All of which is to say that, even with a first-year starter at quarterback, the Quakers are loaded at every other spot on the field and hungry to claim another Ivy League trophy. Only this one they want all to themselves.
“We talk about it all the time,” Watson says. “Our parents must have been too good while we were growing up, with all the sharing we’ve been doing. All the talk hasn’t been about three straight. It’s been, ‘Let’s go get our first outright.’ That’s our goal.”
Roger Reina’s return
When Roger Reina C’84 WEv’05 was hired as Penn’s wrestling coach in 1986, he was, at 24, the youngest Division I coach in the country in any sport. That, he said, was an unexpected opportunity.
So is his latest one. Reina, who left the wrestling program in 2005, will return this year for an unlikely second run as the team’s head coach.
“When this second chance-of-a-lifetime opportunity came about, it was again unexpected,” says Reina, who had been working in Penn’s athletic department since early 2016 as an associate athletic director for external affairs. “But it’s equally exciting.”
Reina’s first stint at the Quakers’ helm was wildly successful as he amassed a program-record 205 wins and a .649 winning percentage from 1986-2005, winning eight Ivy League titles and four Eastern Intercollegiate Wrestling Association championships. He also recruited and coached a pair of NCAA champions (Brett Matter W’00, Matt Valenti C’07) as well as an Olympic gold medalist (Brandon Slay W’98), while at one point leading Penn to five NCAA top 20 finishes in a six-year span.

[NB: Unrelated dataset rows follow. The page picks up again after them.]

(* ===== verification/LinkProps.v ===== *)
(** * The server and a worker over one connection: properties

    The two sides agree on which jobs are in flight, neither ever gets a frame it does not expect,
    a job that arrives finds a free slot, and a worker that has drained leaves nothing behind. *)
From S2P Require Import Prelude Types Db Interfaces Scheduler Engine Protocol.
From S2P Require Import Registry RegistryProps WorkerSdk WorkerSdkProps Link.

(** ** The frames that may come *)

(** A frame the server sends before it has answered [Drain] *)
Definition ordinary (queue_name : string) (f : WireFrame) : Prop :=
  match payload f with
  | Registered q => q = queue_name
  | JobDispatch _ _ _ _ => True
  | _ => False
  end.

(** A message the server accepts after the registration *)
Definition from_worker (m : WorkerMessage) : Prop :=
  match m with JobResultMsg _ _ _ _ _ | Drain | Heartbeat => True | _ => False end.

(** How far the drain has come: [inbox] are the frames the session has not handled, [unread] the
    messages the server has not read. *)
Definition phase_ok (queue_name : string) (draining : bool) (s : session) (inbox : list WireFrame)
    (unread : list WorkerMessage) : Prop :=
  let queued := count Drain (se_outbound s).*1 in
  let sent := count Drain unread in
  match se_state s, se_blocked s with
  | Serving, blocked =>
      draining = false /\ queued = (if blocked then 1 else 0)%nat /\ sent = 0%nat /\ Forall (ordinary queue_name) inbox
  | AwaitingDrain, false =>
      queued = 0%nat /\
      (draining = false /\ sent = 1%nat /\ Forall (ordinary queue_name) inbox \/
       draining = true /\ sent = 0%nat /\ exists jobs, inbox = jobs ++ [v1 Draining] /\ Forall (ordinary queue_name) jobs)
  | SDraining, false => draining = true /\ queued = 0%nat /\ sent = 0%nat /\ inbox = []
  | _, true => False
  end.

Lemma dispatched_app l1 l2 : dispatched (l1 ++ l2) = dispatched l1 ++ dispatched l2.
Proof. apply omap_app. Qed.

Lemma ordinary_dispatch queue_name d job : ordinary queue_name (dispatch_frame d job).
Proof. done. Qed.

(** The jobs between the server and its answer: in frames the session has not handled, executing, and
    in reports the server has not read *)
Definition outstanding (s : session) (inbox : list WireFrame) (unread : list WorkerMessage) : list (Z * string) :=
  dispatched inbox ++ (job_of <$> tasks_in executing_phase (se_tasks s)) ++ reports (se_outbound s).*1 ++ reports unread.

Section worker.
Context `{Cb : Cbor} `{CL : !CborLaws Cb} (json_error : bytes -> option string).
Context (queue_name : string) (concurrency : Z) (Hconc : 0 <= concurrency).
#[local] Set Default Proof Using "Type*".

(** *** One frame *)

(** What handling frames leaves alone *)
Record same_writer (s s' : session) : Prop := {
  sw_outbound : se_outbound s' = se_outbound s;
  sw_written : se_written s' = se_written s;
  sw_blocked : se_blocked s' = se_blocked s
}.

Lemma same_writer_trans s1 s2 s3 : same_writer s1 s2 -> same_writer s2 s3 -> same_writer s1 s3.
Proof using Type. intros [] []. split; congruence. Qed.

Lemma handle_ordinary f s :
  ordinary queue_name f -> se_state s <> SDraining ->
  exists s', handle_message queue_name (payload f) s = (s', None) /\ se_state s' = se_state s /\ same_writer s s' /\
    se_spawned s' = se_spawned s ++ dispatched [f].
Proof using Type.
  unfold ordinary, handle_message, dispatched, dispatched_job. simpl. intros Ho Hst. destruct (payload f); try done.
  - rewrite decide_False by done. by eexists.
  - rewrite decide_True by done. exists s. by rewrite app_nil_r.
Qed.

Lemma handle_expected d f inbox unread s :
  phase_ok queue_name d s (f :: inbox) unread -> se_blocked s = false ->
  exists s', handle_message queue_name (payload f) s = (s', None) /\
    phase_ok queue_name d s' inbox unread /\ same_writer s s' /\ se_spawned s' = se_spawned s ++ dispatched [f].
Proof using Type.
  intros Hp Hb.
  assert (ordinary queue_name f -> se_state s <> SDraining -> (forall s', se_state s' = se_state s -> same_writer s s' ->
    phase_ok queue_name d s' inbox unread) -> exists s', handle_message queue_name (payload f) s = (s', None) /\
    phase_ok queue_name d s' inbox unread /\ same_writer s s' /\ se_spawned s' = se_spawned s ++ dispatched [f]) as Hord.
  { intros Ho Hst Hphase. destruct (handle_ordinary f s Ho Hst) as (s' & Hh & Hs & Hw & Hsp). exists s'.
    split_and!; [done|by apply Hphase|done|done]. }
  unfold phase_ok in *. rewrite Hb in *. destruct (se_state s) eqn:Hst.
  - destruct Hp as (Hd & Hq & Hs & Hin). apply Forall_cons in Hin as [Hf Hin].
    apply Hord; [done|done|]. intros s' -> [Ho _ Hb']. by rewrite Ho, Hb', Hb.
  - destruct Hp as (Hq & [(Hd & Hs & Hin)|(Hd & Hs & jobs & Hin & Hjobs)]).
    + apply Forall_cons in Hin as [Hf Hin].
      apply Hord; [done|done|]. intros s' -> [Ho _ Hb']. rewrite Hb', Hb, Ho. split; [done|by left].
    + destruct jobs as [|f' jobs]; injection Hin as -> ->.
      * exists (se_set_state SDraining s). unfold handle_message. simpl. rewrite Hst, decide_True by done.
        simpl. rewrite Hb. split_and!; try done. by rewrite app_nil_r.
      * apply Forall_cons in Hjobs as [Hf Hjobs]. apply Hord; [done|done|]. intros s' -> [Ho _ Hb'].
        rewrite Hb', Hb, Ho. split; [done|]. right. split_and!; [done|done|by exists jobs].
  - destruct Hp as (_ & _ & _ & Hin). done.
Qed.

(** *** The frames that have arrived *)

Lemma poll_encoded frame b rest :
  encode_frame frame = Ok b -> poll_async_frame [] (b ++ rest) = Ready (Ok frame) rest.
Proof.
  intros (body & -> & Hl & Hf & Hv)%encode_frame_Ok. unfold poll_async_frame. cbn [app].
  rewrite decide_False by (rewrite !length_app, length_to_be_bytes; lia).
  rewrite <-app_assoc, take_app_length' by (by rewrite length_to_be_bytes).
  rewrite from_to_be_bytes by (unfold MAX_FRAME_BYTES in *; change (2 ^ (8 * Z.of_nat 4)) with 4294967296; lia).
  rewrite decide_False by lia. rewrite Nat2Z.id.
  rewrite decide_False by (rewrite !length_app, length_to_be_bytes; lia).
  rewrite app_assoc, take_app_length', drop_app_length' by (by rewrite length_app, length_to_be_bytes).
  by rewrite (decode_encoded _ frame).
Qed.

(** The loop handles the frames in the socket one after the other; it stops when it has none left or
    when the session is over. *)
Lemma serve_loop_frames pend later unread d fuel s :
  session_ok concurrency s -> se_blocked s = false -> se_buffer s = [] -> encode_frames pend = Ok (se_socket s) ->
  (length (se_socket s) <= fuel)%nat -> phase_ok queue_name d s (pend ++ later) unread ->
  let out := serve_loop queue_name fuel s in
  (out.2 = None \/ out.2 = Some (Ok tt)) /\
  exists handled rest, pend = handled ++ rest /\
    (out.2 = None -> rest = [] /\ se_buffer out.1 = [] /\ se_socket out.1 = []) /\
    phase_ok queue_name d out.1 (rest ++ later) unread /\ same_writer s out.1 /\
    se_spawned out.1 = se_spawned s ++ dispatched handled.
Proof.
  revert fuel s. induction pend as [|f pend IH]; intros fuel s Hok Hb Hbuf Hsock Hfuel Hp out.
  - injection Hsock as Hsock. subst out.
    destruct fuel; cbn [serve_loop]; (case_decide as Hend; [|rewrite Hbuf, <-Hsock]); cbn [fst snd];
      (split; [by (left + right)|]; exists [], []; split_and!; try done; by rewrite app_nil_r).
  - cbn [encode_frames] in Hsock. destruct (encode_frame f) as [b|] eqn:Hf; [|done].
    cbn [result_bind] in Hsock. destruct (encode_frames pend) as [bs|] eqn:Hbs; [|done].
    cbn [result_bind] in Hsock. injection Hsock as Hsock.
    assert (4 <= length b)%nat as Hlen by by apply (decode_encode_frame f).
    destruct fuel as [|fuel]; [rewrite <-Hsock, length_app in Hfuel; lia|]. subst out. cbn [serve_loop].
    case_decide as Hend.
    { split; [by right|]. exists [], (f :: pend). split_and!; try done. by rewrite app_nil_r. }
    rewrite Hbuf, <-Hsock, (poll_encoded f) by done.
    destruct (handle_expected d f (pend ++ later) unread (se_set_bytes [] bs s) Hp Hb) as (s' & Hh & Hp' & [Ho Hw Hb'] & Hsp).
    pose proof (handle_message_ok queue_name concurrency _ _ _ _ (session_ok_eq _ s (se_set_bytes [] bs s) eq_refl Hok) Hb Hh)
      as [Hok' _].
    rewrite Hh. assert (se_buffer s' = [] /\ se_socket s' = bs) as [Hbuf' Hsock'].
    { pose proof (handle_message_bytes queue_name (payload f) [] bs s) as E. rewrite Hh in E. injection E as -> _. done. }
    simpl in Ho, Hw, Hb', Hsp.
    destruct (IH fuel s') as (Hr & handled & rest & -> & Hnone & Hp'' & [Ho2 Hw2 Hb2] & Hsp2);
      [done|congruence|done|congruence|rewrite Hsock'; rewrite <-Hsock, length_app in Hfuel; lia|done|].
    split; [done|]. exists (f :: handled), rest. split_and!; [done|done|done|split; congruence|].
    rewrite Hsp2, Hsp, <-app_assoc. f_equal. symmetry. apply (dispatched_app [f]).
Qed.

He resigned in 2005 partly because the grind of coaching was wearing on his family. But he kept his toes dipped in the sport, working with the local wrestling community when the NCAA Championships were held in Philadelphia in 2011 and helping to establish the Pennsylvania Regional Training Center (PRTC), an Olympic training site at Penn and Drexel, in 2014.
Reina did a bit of coaching at the PRTC, which gave him the itch to do even more—though he says didn’t seek out the job and was happy working in an administrative role under athletic director Grace Calhoun until she approached him with an offer.
Reina, whose children are now college-age, feels well-situated to get back into coaching, calling it a “special opportunity” to work alongside Slay, now the PRTC’s executive director, and shape the lives of student-athletes once again. In fact, he believes his past ventures—which include working in development for Penn Medicine and running a number of start-up companies—will put him in an even better mental state when the wrestling season begins in November.
“I’ve never felt better prepared for a professional challenge,” he says. “I think that these commercial ventures I’ve been on in the past decade, plus the work here with Grace, gives me more perspective.”
When you combine that experience with his past coaching success and his devotion to his alma mater—he’s one of the few people to be an athlete, coach, and administrator at Penn—it’s easy to see why Reina is confident he can return the Quakers to glory.